Neil Swaab’s comic strip Rehabilitating Mr. Wiggles is pretty much the same as Jim Davis’ Garfield. The only differences are the details and the degree.
Garfield is, of course, about an overweight house cat and his often adversarial relationship with the loser human being he lives with. Rehabilitating Mr. Wiggles is about a teddy bear and his often adversarial relationship with the loser human being he lives with.
Garfield’s human foil is a stay-at home cartoonist named Jon who never seems to be working, and is always complaining about his inability to achieve what he wants in life. Mr. Wiggles’ human foil is a stay-at home cartoonist named Neil who never seems to be working, and is always complaining about his inability to achieve what he wants in life.
Much of the humor in Garfield is derived from the lead character’s vices: His laziness, his gluttony, his selfishness and his readiness to hurt others in his life, emotionally or physically (usually by throwing something in Jon’s face, or kicking Odie off a table). Much of the humor in Mr. Wiggles is derived from its lead character’s vices: His drug problem, his many sexual deviances, his pedophilia and his readiness to hurt Neil (usually by hitting him in the genitals, or sexually violating him while he’s sleeping).
Yes, Rehabilitating Mr. Wiggles is basically just Garfield, with punch lines like “Also, one time a magician raped me” or “Have you ever seen a donkey cry blood?” instead of “I hate Mondays*” or “Not before I’ve had my coffee.”
Hmm…You know, maybe Rehabilitating Mr. Wiggles isn’t that much like Garfield after all…
I assume that’s more than enough to let you know if Swaab’s strip is for you or not. It’s certainly something of an acquired taste, seeing as it falls somewhere between Tony Millionaire’s Maakies and Johnny Ryan’s Angry Youth Comix on the Completely Fucked-Up Comics Scale. Of course, given that it makes its home in nine different publications, and that Swaab has just published his third volume collecting the strip, plenty of people have acquired that taste, and I often find myself laughing at it, at least as often as I’m wondering why I find this terrible, terrible subject funny (I actually had some trouble finding strips to post in this review that were Safe-ish For Work).

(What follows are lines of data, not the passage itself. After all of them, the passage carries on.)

(** * Cryptolab: classical ciphers (Caesar, Affine, Playfair, Hill)

    A shallow embedding of [backend/app/utils/math_utils.py] and of the four
    cipher classes under [backend/app/ciphers/], followed by the properties
    established about them.

    Conventions of the embedding.
    - A Python [int] is a [Z]; [%] and [//] are floor operations, which is
      what [Z.modulo] and [Z.div] compute.
    - A Python [str] is the list of its code points ([text := list Z]); a
      character is a code point.
    - A Python exception is a value [Raise e] of the result monad [Res]:
      indexing, [chr] out of range, arithmetic on [None], a missing key, and
      [%] by zero raise. Where the divisor of [%] or [//] is a non-zero
      literal or is guarded by a test against zero, the operation is
      written with [Z.modulo] and [Z.div] directly.
    - [str.isalpha] and [str.upper] are Unicode-aware; their tables are
      embedded for U+0000..U+00FF (see [Py.isalpha]).
    - The dictionaries returned by the ciphers are used as records: each
      becomes a record (or a variant per set of keys). Keys whose value is
      an f-string rendering of other fields ("calculation", "formula",
      "description", "reason") are represented by the values they
      interpolate. *)

From Equations Require Import Equations.
From stdpp Require Import base gmap sets list.
From Stdlib Require Import ZArith Lia Znumtheory.
From Stdlib Require String Ascii.
Import String.StringSyntax Ascii.AsciiSyntax.
Delimit Scope char_scope with char.
Delimit Scope string_scope with string.

Local Open Scope Z_scope.

(* ===================================================================== *)
(** * Python runtime: exceptions, sequences, characters *)
(* ===================================================================== *)

Module Py.

Inductive exn : Type :=
| IndexError
| ZeroDivisionError
| ValueError
| TypeError
| KeyError.

Inductive Res (A : Type) : Type :=
| Ok (a : A)
| Raise (e : exn).

Arguments Ok {A} a.
Arguments Raise {A} e.

Definition bind {A B : Type} (c : Res A) (k : A -> Res B) : Res B :=
  match c with
  | Ok a => k a
  | Raise e => Raise e
  end.

(** [for x in l: acc = body(acc, x)], stopping at the first exception. *)
Fixpoint foldM {A S : Type} (body : S -> A -> Res S) (l : list A) (acc : S) : Res S :=
  match l with
  | [] => Ok acc
  | x :: l' => bind (body acc x) (foldM body l')
  end.

(** A string is the list of its code points. *)
Abbreviation text := (list Z).

Definition len {A : Type} (l : list A) : Z := Z.of_nat (length l).

(** [l[i]]: indices in [[-len, len)] are valid, negative ones count from the
    end, all others raise [IndexError]. *)
Definition getitem {A : Type} (l : list A) (i : Z) : Res A :=
  let j := if i <? 0 then i + len l else i in
  if j <? 0 then Raise IndexError
  else match nth_error l (Z.to_nat j) with
       | Some x => Ok x
       | None => Raise IndexError
       end.

(** [M[i][j]] *)
Definition getitem2 {A : Type} (M : list (list A)) (i j : Z) : Res A :=
  bind (getitem M i) (fun row => getitem row j).

(** [enumerate(l)] *)
Definition enumerate {A : Type} (l : list A) : list (Z * A) :=
  combine (map Z.of_nat (seq 0 (length l))) l.

(** Normalisation of one bound of a slice [l[lo:hi]]. *)
Definition slice_bound (n i : Z) : Z :=
  Z.max 0 (Z.min n (if i <? 0 then i + n else i)).
(* ===== verification/_CoqProject ===== *)
-Q . S2P
Prelude.v
PyInt.v
Serializer.v
Deserializer.v
Leb128.v
Encoding.v
Ecv.v
PyValue.v
Compound.v
NCTypes.v
NCTypeTheory.v
NCTypeSafety.v
PatriciaTrie.v
NodeStore.v
TrieHash.v
TrieTheory.v
TrieUpdate.v
TrieSpec.v
TrieCanon.v
NodeStoreTheory.v
TrieClaims.v
BlockStorage.v
BlockStorageTheory.v
ContractStorage.v
StorageInterface.v
ContractStorageTheory.v
ChangesTracker.v
ChangesTrackerTheory.v
TrackerNesting.v
Fields.v
DequeTheory.v
TableTheory.v
FieldsClaims.v
PyFloat.v
ScriptCode.v
ScriptVM.v
ScriptTheory.v
ScriptP2PKH.v
ScriptMultisig.v
ScriptClaims.v
TxStruct.v
TxStructTheory.v
VertexStruct.v
VertexParser.v
VertexTheory.v
TokenInfo.v
TokenInfoTheory.v
VerifySum.v
StaticMetadata.v
StaticMetadataTheory.v
Metadata.v
Daa.v
FeatureActivation.v
FeatureTheory.v
FeatureClaims.v
TxVerifier.v
TxVerifierTheory.v
BlockVerifier.v
NCContext.v
RunnerState.v
Runner.v
RunnerSteps.v
RunnerRefine.v
RunnerBalance.v
RunnerRecords.v
RunnerFuel.v
RunnerFrame.v
VerificationService.v
VerificationTheory.v
BlockVerifierTheory.v
Heapq.v
Traversal.v
TraversalTheory.v
ConsensusState.v
TxConsensus.v
BlockConsensus.v
ConsensusTheory.v
ConsensusSafety.v
ConsensusWeights.v
RunnerClaims.v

Swaab’s humor is obviously willfully outrageous, and occasionally the simple fact that he thought to try to tell a joke about a particular subject is even funnier than the particular strip the joke in question might appear in.
The Garfield comparison was perhaps a bit of a reach, but a great deal of Mr. Wiggles’ extremely subversive quality actually comes from the way it replicates the format at beats of a daily family newspaper strip. A strip like Garfield and its ilk.
Most of Swaab’s strips feature the two leads simply standing in a blank panel and exchanging lines for three to five panels, with a punch line in the final one, so it looks, reads, works and feels a bit like any of the classic comic strips you grew up with…except for all the swearing, talk of venereal diseases and the episodes in which Jesus appears.
In that respect, the strip reflects its star: It seems likes something from your childhood, something innocent and innocuous, sweet and harmless. At least until you get to know it.
*Garfield’s hatred of Mondays has bugged me since I was like eight-years-old. Why did he hate them so, since he didn’t go to school and didn’t have a job? How were his Mondays any different from his Tuesdays or Fridays?
If you’d like to get to know Mr. Wiggles better, check out the archives at mrwiggleslovesyou.com, and if you’d like to get to know Swaab’s work better, check out the art section at neilswaab.com. Rehabilitating Mr. Wiggles Vol. 3 features 200 strips, plus an activities section including Mr. Wiggles paper dolls, a maze, a crossword puzzle and a spot-the-difference-between-these-nearly-identical-images-of-prostitutes page.